I used a star ground mounted on a big heatsink.

Now I want to build a stainless steel casing. My question is when using the starground do I need to isolate the pcb's from the case?

I've don a lot of searching and there is a lot of info, but I can't find the answer.
Or this is a very stupid question or my knowledge isn't sufficient. I guessing it is the last bit so I hope to gather some knowledge.
The typical configuration is to use a grounded (3-prong) plug. The earth ground from that is connected to the metal case using a single heavy gauge wire with a toothed washer that will bite into the case, and a lock washer to insure that the nut can not vibrate loose. This is to make sure that the case is grounded to prevent risk of shock. To form the star ground, I believe that you can either connect all the other grounds back to this point, to another bolt located nearby on the same metal chassis, or between the caps of the power supply.
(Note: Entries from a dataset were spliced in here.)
(** [createState({items: []})], [add("x")]: [getState().items] is [["x"]]. *)
Example add_to_empty_items :
  exists w',
    (let! items := alloc (HArr []) in
     let! o := alloc (HObj [("items", items)]) in
     let! st := createState demo_body demo_inherited o in
     run! add st (VStr "x") in
     let! s := getState st in
     let! items' := js_get demo_inherited s "items" in
     let! w := get_world in
     ret (array_elems w items')) empty_world
    = ([], Ret (Some [VStr "x"]) w').
Proof. eexists. vm_compute. reflexivity. Qed.

(** [createState(5)], [add("x")]: the state is still 5 and one diagnostic
    has been logged. *)
Example add_on_number :
  exists w',
    (let! st := createState demo_body demo_inherited (VNum 5) in
     run! add st (VStr "x") in
     let! s := getState st in
     let! w := get_world in
     ret (s, console w)) empty_world
    = ([], Ret (VNum 5, ["Error: prevValue no es un objeto válido."]) w').
Proof. eexists. vm_compute. reflexivity. Qed.

(** [createState({})], [add("x")]: the other diagnostic, and the same
    object as state. *)
Example add_on_empty_object :
  exists w',
    (let! o := alloc (HObj []) in
     let! st := createState demo_body demo_inherited o in
     run! add st (VStr "x") in
     let! s := getState st in
     let! w := get_world in
     ret (bool_decide (s = o), console w)) empty_world
    = ([], Ret (true, ["Error: prevValue no tiene una clave de tipo string."]) w').
Proof. eexists. vm_compute. reflexivity. Qed.

(** The first key decides, whatever it holds: on [{n: 7, items: [1]}],
    [add(3)] overwrites [n] with [[3]] and leaves [items] alone. *)
Example add_overwrites_scalar_first_key :
  exists w',
    (let! items := alloc (HArr [VNum 1]) in
     let! o := alloc (HObj [("n", VNum 7); ("items", items)]) in
     let! st := createState demo_body demo_inherited o in
     run! add st (VNum 3) in
     let! s := getState st in
     let! n := js_get demo_inherited s "n" in
     let! items' := js_get demo_inherited s "items" in
     let! w := get_world in
     ret (array_elems w n, bool_decide (items' = items))) empty_world
    = ([], Ret (Some [VNum 3], true) w').
Proof. eexists. vm_compute. reflexivity. Qed.

(** On an array as state, [[[1], 2]], [add(3)] yields the plain object
    [{0: [1, 3], 1: 2}]. *)
Example add_on_array_state :
  exists w',
    (let! inner := alloc (HArr [VNum 1]) in
     let! o := alloc (HArr [inner; VNum 2]) in
     let! st := createState demo_body demo_inherited o in
     run! add st (VNum 3) in
     let! s := getState st in
     let! first := js_get demo_inherited s "0" in
     let! w := get_world in
     ret (own_props w s, array_elems w first, array_elems w s)) empty_world
    = ([], Ret ([("0", VRef 2); ("1", VNum 2)], Some [VNum 1; VNum 3], None) w').
Proof. eexists. vm_compute. reflexivity. Qed.

(** [useSignal(state, "count")] on [{count: 0, name: "a"}]: after
    [write(n => n + 1)], [read()] is 1 and [name] is still ["a"]. *)
Example useSignal_count :
  exists w',
    (let! o := alloc (HObj [("count", VNum 0); ("name", VStr "a")]) in
     let! st := createState demo_body demo_inherited o in
     let (read, write) := useSignal demo_inherited st "count" in
     let! before := read in
     run! write (user_updater demo_body (VFun 3)) in
     let! after := read in
     let! s := getState st in
     let! name := js_get demo_inherited s "name" in
     ret (before, after, name)) empty_world
    = ([(VFun 3, [VNum 0])], Ret (VNum 0, VNum 1, VStr "a") w').
Proof. eexists. vm_compute. reflexivity. Qed.
(** The RSI alerts skip an RSI of exactly 0, which is falsy: it raises no
    alert, although the technical scorer scores it as extremely oversold;
    any other RSI below 20 raises the critical opportunity. *)
Theorem rsi_zero_raises_no_alert :
  rsi_signals (VNum 0) = Ok [] /\
  rsi_contribution 0 = 0.9 /\
  forall x,
    x < 20 -> x <> 0 ->
    rsi_signals (VNum x)
    = Ok [ {| type := OPPORTUNITY; strength := CRITICAL;
              reason := Extreme_oversold x |} ].
Proof.
  split; [|split].
  - unfold rsi_signals, truthy_and_gt, truthy_and_lt. cbn [truthy].
    rewrite (Reqb_true 0 0) by reflexivity. reflexivity.
  - unfold rsi_contribution. now rewrite (Rltb_true 0 25) by lra.
  - intros x Hx Hx0. unfold rsi_signals, truthy_and_gt, truthy_and_lt.
    cbn [truthy]. rewrite (Reqb_false x 0) by exact Hx0.
    cbn [negb num as_num bind].
    rewrite (Rltb_false 80 x), (Rltb_false 75 x), (Rltb_true x 20) by lra.
    reflexivity.
Qed.

End SignalFacts.

Section SignalsOfPredict.

Variables (features : dict) (cp : R) (l : Locals).
Hypothesis Hl : analyse features cp = Ok l.

Lemma returns_truthy_and_gt_rsi (c : R) :
  returns (truthy_and_gt (get features "rsi") c).
Proof.
  unfold truthy_and_gt. destruct (truthy (get features "rsi")) eqn:Ht;
    [|apply returns_Ok].
  apply returns_bind; [|intros ?; apply returns_Ok].
  apply is_number_num, (analyse_reads_rsi _ _ _ Hl).
  destruct (get features "rsi"); [discriminate Ht | | | ]; reflexivity.
Qed.

Lemma returns_truthy_and_lt_rsi (c : R) :
  returns (truthy_and_lt (get features "rsi") c).
Proof.
  unfold truthy_and_lt. destruct (truthy (get features "rsi")) eqn:Ht;
    [|apply returns_Ok].
  apply returns_bind; [|intros ?; apply returns_Ok].
  apply is_number_num, (analyse_reads_rsi _ _ _ Hl).
  destruct (get features "rsi"); [discriminate Ht | | | ]; reflexivity.
Qed.

Lemma returns_num_analysis (k : string) (d : R) :
  In k analysis_keys -> returns (num (get_or features k (VNum d))).
Proof. apply (analyse_returns_num _ _ _ Hl). Qed.

Ltac analysis_key := unfold analysis_keys; cbn [In]; tauto.

Ltac returns_after_analysis :=
  repeat first
    [ apply returns_Ok
    | apply returns_truthy_and_gt_rsi
    | apply returns_truthy_and_lt_rsi
    | apply returns_num_analysis; analysis_key
    | apply returns_bind; [ | intros ? ]
    | apply returns_and_then
    | apply returns_if ].

Lemma signals_return (b : bool) (c t s comp : R) :
  returns (_generate_signals_v2 features b c t s comp).
Proof.
  unfold _generate_signals_v2, rsi_signals, news_signals.
  returns_after_analysis.
Qed.

Lemma top_reasons_return (b : bool) (t s : R) :
  returns (_generate_top_reasons features b t s).
Proof.
  unfold _generate_top_reasons. returns_after_analysis.
Qed.

End SignalsOfPredict.

(** Once the scorers and the target price have returned, building the
    signals and the top reasons of the response raises nothing: they use as
    numbers only features a scorer has used as numbers before. *)
Theorem signals_and_reasons_return (features : dict) (cp : R) (l : Locals) :
  analyse features cp = Ok l ->
  returns (predict_signals features l) /\
  returns (predict_top_reasons features l).
Proof.
  intros Hl. split.
  - apply (signals_return features cp l Hl).
  - apply (top_reasons_return features cp l Hl).
Qed.

(** Case analysis on membership in a short explicit list. *)
Ltac in_cases Hin :=
  cbn [In app] in Hin;
  repeat (destruct Hin as [<- | Hin]; [ | ]);
  try contradiction.
(** X11.  While the reference steering angle [delta_r = atan (L kappa)]
    is inside the steering limits, the offset is the input gain times
    [- delta_r]: [W_d = - delta_r B_d], so the input [u = delta_r] adds
    nothing to the error state in that step. *)
Theorem reference_steer_cancels_offset (vm : VehicleModel) (kappa ds : R) :
  wheelbase_ vm <> 0 ->
  let delta_r := atan (wheelbase_ vm * kappa) in
  - steer_limit_ vm <= delta_r <= steer_limit_ vm ->
  let Bd := snd (fst (calculateStateEquationMatrix vm kappa ds)) in
  let Wd := snd (calculateStateEquationMatrix vm kappa ds) in
  forall a : Z, (0 <= a < 2)%Z ->
    coeff Bd a 0 * delta_r + coeff Wd a 0 = 0.
Proof.
  intros HL delta_r Hlim Bd Wd a Ha.
  assert (Hc : clamp delta_r (- steer_limit_ vm) (steer_limit_ vm) = delta_r).
  { unfold clamp.
    destruct (Rlt_dec delta_r (- steer_limit_ vm)); [lra|].
    destruct (Rlt_dec (steer_limit_ vm) delta_r); [lra|reflexivity]. }
  unfold Bd, Wd, calculateStateEquationMatrix. cbn [fst snd].
  fold delta_r. rewrite Hc.
  assert (Hcos : 0 < cos delta_r) by apply cos_atan_positive.
  assert (Htan : tan delta_r = wheelbase_ vm * kappa) by apply tan_atan.
  assert (Ha' : (a = 0 \/ a = 1)%Z) by lia.
  destruct Ha' as [-> | ->].
  - rewrite !(proj1 (from_list_2_1 _ _)). lra.
  - rewrite !(proj2 (from_list_2_1 _ _)). rewrite Htan.
    field. split; [lra|exact HL].
Qed.
End Vehicle_properties.

(** ** Further properties of the state-equation generator *)

Section Horizon_facts.
Import Eigen Types Vehicle StateEq StateEqInv Horizon.
Local Open Scope Z_scope.

Ltac idx_simpl :=
  unfold SizeT.mul, SizeT.sub;
  repeat match goal with
         | |- context [SizeT.wrap ?z] => rewrite (wrap_small z) by lia
         end;
  repeat match goal with
         | |- context [SizeT.to_Index ?z] => rewrite (to_Index_small z) by lia
         end.

Variable vm : VehicleModel.
Variable ref_points : list ReferencePoint.
Variable n : Z.
Hypothesis Hn : n = SizeT.size ref_points.
Hypothesis Hmax : n <= 164703072086692425.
The "ground" return from the loudspeaker should always be connected between the caps of the power supply, however.

There is some useful guidance on wiring here:
Power Supply Wiring Guidelines

Specifically this figure is useful to answer these kind of questions:
Click the image to open in full size.

You can use the search feature in this forum to look up other threads on this topic that will go in to more detail.

-Charlie

Last edited by CharlieLaub; 27th March 2012 at 10:19 PM.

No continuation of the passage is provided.